* [Instructions to follow] How many lines of the entries below contain the string "assert"? State the number alone.

(Listed records begins)

Lemma lwp_increase_counter k w : world_wf w -> lwp c (λ _ _, True) (increase_counter k) w.
Proof.
  intros Hw. apply lwp_bind, lwp_call. intros w1 H1.
  by destruct (helper_sem _ _ _).1.
Qed.

(** The filter decides as if the hook ran alone: nobody changes its rules. *)
Lemma lwp_hook_filter cfg id flags drop_reason eth_protocol direction
    (Q : bool * option Z → world → Prop) w0 w :
  world_wf w0 -> typed w0 -> wf_flow_id id -> apart c [] w0 w ->
  (∀ w', apart c [global_counters] w w' ->
     Q (filter_rejects c cfg w0 id flags drop_reason eth_protocol direction, None) w') ->
  lwp c Q (check_and_apply_filter cfg id flags drop_reason eth_protocol None direction) w.
Proof.
  intros Hw0 Ht Hid H0 HQ. pose proof (ap_wf _ _ _ _ H0) as Hw.
  set (r0 := (filter_rejects c cfg w0 id flags drop_reason eth_protocol direction, None)) in *.
  assert (Hwp : wp c (check_and_apply_filter cfg id flags drop_reason eth_protocol None direction)
    (λ r _, r = r0) w0) by by apply wp_hook_filter.
  assert (Hl : lwp c (λ r _, r = r0)
    (check_and_apply_filter cfg id flags drop_reason eth_protocol None direction) w).
  { revert Hwp. unfold check_and_apply_filter. case_match; [|done]. intros Hwp.
    apply lwp_bind. eapply (lwp_reader c c _ w0); [apply matches_filter_reader| |done|].
    { intros m Hm. by apply H0. }
    intros [[result action] s] w1 Hrun H1. unfold wp in Hwp. rewrite run_bind in Hwp.
    destruct (run c (matches_filter _ _ _ _ _ _) w0) as [? w2]. cbn in Hrun. subst.
    assert (Hc : ∀ k r,
      match run c (_ ← increase_counter k; mret (r : bool * option Z)) w2 with
      | (Some a, _) => a = r0 | (None, _) => False end ->
      lwp c (λ r _, r = r0) (_ ← increase_counter k; mret r) w1).
    { intros k r. rewrite run_bind. destruct (run c (increase_counter k) w2) as [[[]|] w3]; [|done].
      intros ->. apply lwp_bind. eapply lwp_mono; [apply lwp_increase_counter, H1|done]. }
    revert Hwp. destruct (negb _ && negb _); [destruct action; [apply Hc..|done]|apply Hc]. }
  eapply lwp_mono; [eapply lwp_framed; [apply check_and_apply_filter_tame
    |apply check_and_apply_filter_writes|done|exact Hl]|].
  intros r w' [-> Ha]. by apply HQ.
Qed.
End Hook.

Lemma lwp_ktime {K : Kernel} {KL : KernelLaws K} c (Q : Z → world → Prop) w :
  (∀ ts w', clock w <= ts <= clock w' -> apart c [] w w' -> Q ts w') ->
  lwp c Q (call bpf_ktime_get_ns) w.
Proof.
  intros HQ. apply lwp_call. intros w1 H1.
  pose proof (own_step c bpf_ktime_get_ns w1 (ap_wf _ _ _ _ H1) I I) as H2.
  pose proof (ktime_clock (w_kst w1)) as Hts. pose proof (ap_clock _ _ _ _ H1).
  apply HQ; [|by eapply apart_trans]. cbn. unfold clock in *. destruct (k_ktime (w_kst w1)). cbn in *. lia.
Qed.

Section Upsert.
Context {K : Kernel} {KL : KernelLaws K} (c : Z).
Context (m : mapname) (Hm : map_type m = PERCPU_HASH) (id : key m).
Context (upd : Z → value m → value m) (new : Z → value m).
Implicit Types w : world.

(** What an update does to [c]'s copy, with the time of the write: it updates
    what [c] had (or the zero copy of an element that another CPU created), or
    it creates the element, or the map refuses the flow, at a moment when there
    is no element of it. *)
Inductive upserted_apart w w' : Z → Prop :=
  | ApUpdated ts :
      clock w <= ts <= clock w' -> elem c m w' id = Some (upd ts (copy c m w id)) ->
      upserted_apart w w' 0
  | ApCreated ts :
      elem c m w id = None -> clock w <= ts <= clock w' -> elem c m w' id = Some (new ts) ->
      upserted_apart w w' 0
  | ApRefused e :
      elem c m w id = None -> map_refuses m id e w w' -> copy c m w' id = zeroed ->
      upserted_apart w w' e.

(** The elements of a per-CPU map only become more. *)
Lemma apart_index ms w w' :
  apart c ms w w' -> st_index (w_map w m) ⊆ st_index (w_map w' m).
Proof. intros Ha. apply map_subseteq_spec. intros k p. by apply (ap_store _ _ _ _ Ha m Hm). Qed.

Lemma upserted_apart_later ms w w1 w2 r :
  m ∉ ms -> apart c ms w w1 -> upserted_apart w1 w2 r -> upserted_apart w w2 r.
Proof.
  intros Hn Ha Hu. pose proof (ap_clock _ _ _ _ Ha) as Hc.
  pose proof (apart_copy c ms m w w1 id Hm Hn Ha) as Hcp.
  assert (Hno : elem c m w1 id = None -> elem c m w id = None).
  { intros H1. destruct (elem c m w id) as [v|] eqn:E; [|done].
    by rewrite (apart_elem c ms m w w1 id v Hm Hn Ha E) in H1. }
  destruct Hu as [ts Hts He|ts H1 Hts He|e H1 He Hz].
  - apply (ApUpdated _ _ ts); [lia|by rewrite <- Hcp].
  - apply (ApCreated _ _ ts); [auto|lia|done].
  - apply ApRefused; [auto| |done].
    eapply map_refuses_within; [by eapply apart_index|done|done|lia|exact He].
Qed.

Lemma upserted_apart_stable w : stable c (λ r w', upserted_apart w w' r).
Proof.
  intros r w1 w2 Hu Ha. pose proof (ap_clock _ _ _ _ Ha) as Hc.
  assert (Hn : m ∉ []) by apply not_elem_of_nil.
  destruct Hu as [ts Hts He|ts H1 Hts He|e H1 He Hz].
  - apply (ApUpdated _ _ ts); [lia|by eapply apart_elem].
  - apply (ApCreated _ _ ts); [done|lia|by eapply apart_elem].
  - apply ApRefused; [done| |by rewrite (apart_copy c [] m w1 w2)].
    eapply map_refuses_within; [done|lia|by eapply apart_index|exact Hc|exact He].
Qed.

Lemma elem_hash w : elem c m w id = (λ p, cell_read (w_map w m) p c) <$> st_index (w_map w m) !! id.
Proof. rewrite elem_index by congruence. unfold slot, is_percpu. by rewrite Hm. Qed.

Lemma lwp_lookup_and_update w (Q : Z → world → Prop) :
  world_wf w ->
  (∀ w', upserted_apart w w' 0 -> Q 0 w') ->
  (∀ w', elem c m w id = None -> apart c [] w w' -> Q (-1) w') ->
  lwp c Q (lookup_and_update m id upd) w.
Proof.
  intros Hw HQ HN. assert (Hn : m ∉ []) by apply not_elem_of_nil.
  apply lwp_bind, lwp_call. intros w1 H1. cbn [helper_sem fst snd].
  rewrite map_find_index by congruence.
  destruct (st_index (w_map w1 m) !! id) as [p|] eqn:Ep.
  - apply lwp_bind, lwp_ktime. intros ts w2 Hts H2.
    apply lwp_bind, lwp_call. intros w3 H3. apply HQ.
    assert (H13 : apart c [] w1 w3) by by eapply apart_trans.
    assert (Ep3 : st_index (w_map w3 m) !! id = Some p) by by apply (ap_store _ _ _ _ H13 m Hm).
    assert (Hp : (p <? st_next (w_map w3 m))%N = true).
    { apply N.ltb_lt. by eapply (index_fresh _ (proj1 (ap_wf _ _ _ _ H13) m)). }
    pose proof (apart_copy c [] m w w3 id Hm Hn (apart_trans _ _ _ _ _ H1 H13)) as Hcp.
    apply (ApUpdated _ _ ts).
    + pose proof (ap_clock _ _ _ _ H1). pose proof (ap_clock _ _ _ _ H2).
      pose proof (ap_clock _ _ _ _ H3).
      pose proof (helper_sem_clock c (elem_write m p (λ v, (upd ts v, 0))) w3). lia.
    + rewrite <- Hcp. unfold copy. rewrite !elem_hash, Ep3. cbn [helper_sem snd].
      unfold map_write. rewrite Hp. cbn [snd fst]. rewrite upd_map_eq. cbn. rewrite Ep3. cbn.
      unfold cell_read, cell_write, slot, is_percpu. rewrite Hm. cbn. by rewrite lookup_insert_eq.
  - apply HN; [|done]. destruct (elem c m w id) as [v|] eqn:E; [|done].
    pose proof (apart_elem c [] m w w1 id v Hm Hn H1 E) as E1. rewrite elem_hash, Ep in E1. done.
Qed.

Lemma lwp_upsert w : world_wf w -> lwp c (λ r w', upserted_apart w w' r) (upsert m id upd new) w.
Proof.
  intros Hw. assert (Hn : m ∉ []) by apply not_elem_of_nil.
  apply lwp_bind, lwp_lookup_and_update; [done|by intros w'|]. intros w1 HN H1. cbv iota.
  change (-1 =? 0) with false. cbv iota.
  apply lwp_bind, lwp_ktime. intros ts w2 Hts H2. apply lwp_bind, lwp_call. intros w3 H3.
  assert (H13 : apart c [] w w3)
    by (eapply apart_trans; [exact H1|]; by eapply apart_trans).
  pose proof (ap_wf _ _ _ _ H13) as Hw3.
  pose proof (ap_clock _ _ _ _ H1). pose proof (ap_clock _ _ _ _ H2).
  pose proof (ap_clock _ _ _ _ H3).
  pose proof (helper_sem_clock c (bpf_map_update_elem m id (new ts) BPF_NOEXIST) w3) as Hc3.
  cbn [helper_sem] in *. unfold map_update in *.
  destruct (st_index (w_map w3 m) !! id) as [p|] eqn:Ep.
  - cbn [fst snd]. change (negb (- EEXIST =? 0)) with true. change (- EEXIST =? - EEXIST) with true.
    cbv iota. apply lwp_lookup_and_update; [done| |].
    + intros w'. by apply (upserted_apart_later []).
    + intros w' E. by rewrite elem_hash, Ep in E.
  - rewrite decide_False in * by congruence. unfold map_insert in *.
    pose proof (admit_refuse m (st_index (w_map w3 m)) id (w_kst w3)) as Hr.
    destruct (k_admit _ _ _ _) as [[ev|e] st] eqn:Ea; cbn [fst snd] in *.
    + change (negb (0 =? 0)) with false. cbv iota. apply (ApCreated _ _ ts); [done|lia|].
      rewrite elem_hash. change (w_map (upd_kst st ?w') m) with (w_map w' m).
      rewrite upd_map_eq. cbn. rewrite lookup_insert_eq. cbn. unfold cell_read, slot, is_percpu.
      rewrite Hm. cbn. by rewrite lookup_insert_eq.
    + destruct (Hr e eq_refl) as [He Hne]. rewrite (proj2 (Z.eqb_neq e 0)) by lia. cbn [negb].
      rewrite (proj2 (Z.eqb_neq e _)) by done. apply ApRefused; [done| |].
      { exists (st_index (w_map w3 m)), (w_kst w3). split; [by eapply apart_index|]. split; [done|].
        split; [done|]. split; [unfold clock in *; cbn in *; lia|by rewrite Ea]. }
      unfold copy. rewrite elem_hash. change (w_map (upd_kst st w3) m) with (w_map w3 m). by rewrite Ep.
Qed.
End Upsert.

(** ** In a pool *)

Section Pool.
Context {K : Kernel} {KL : KernelLaws K} {A : Type} (c : Z).
Implicit Types w : world.

(** The program at [i] runs on [c], and no other one does. *)
Definition alone_on (i : nat) (Q : A → world → Prop) (ps : pool A) w : Prop :=
  world_wf w /\ (∃ p, ps !! i = Some (c, p) /\ lwp c Q p w) /\
  ∀ j cpu p, ps !! j = Some (cpu, p) -> tame p /\ (j <> i -> cpu <> c).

(Listed records ends)

* [Task solution] 11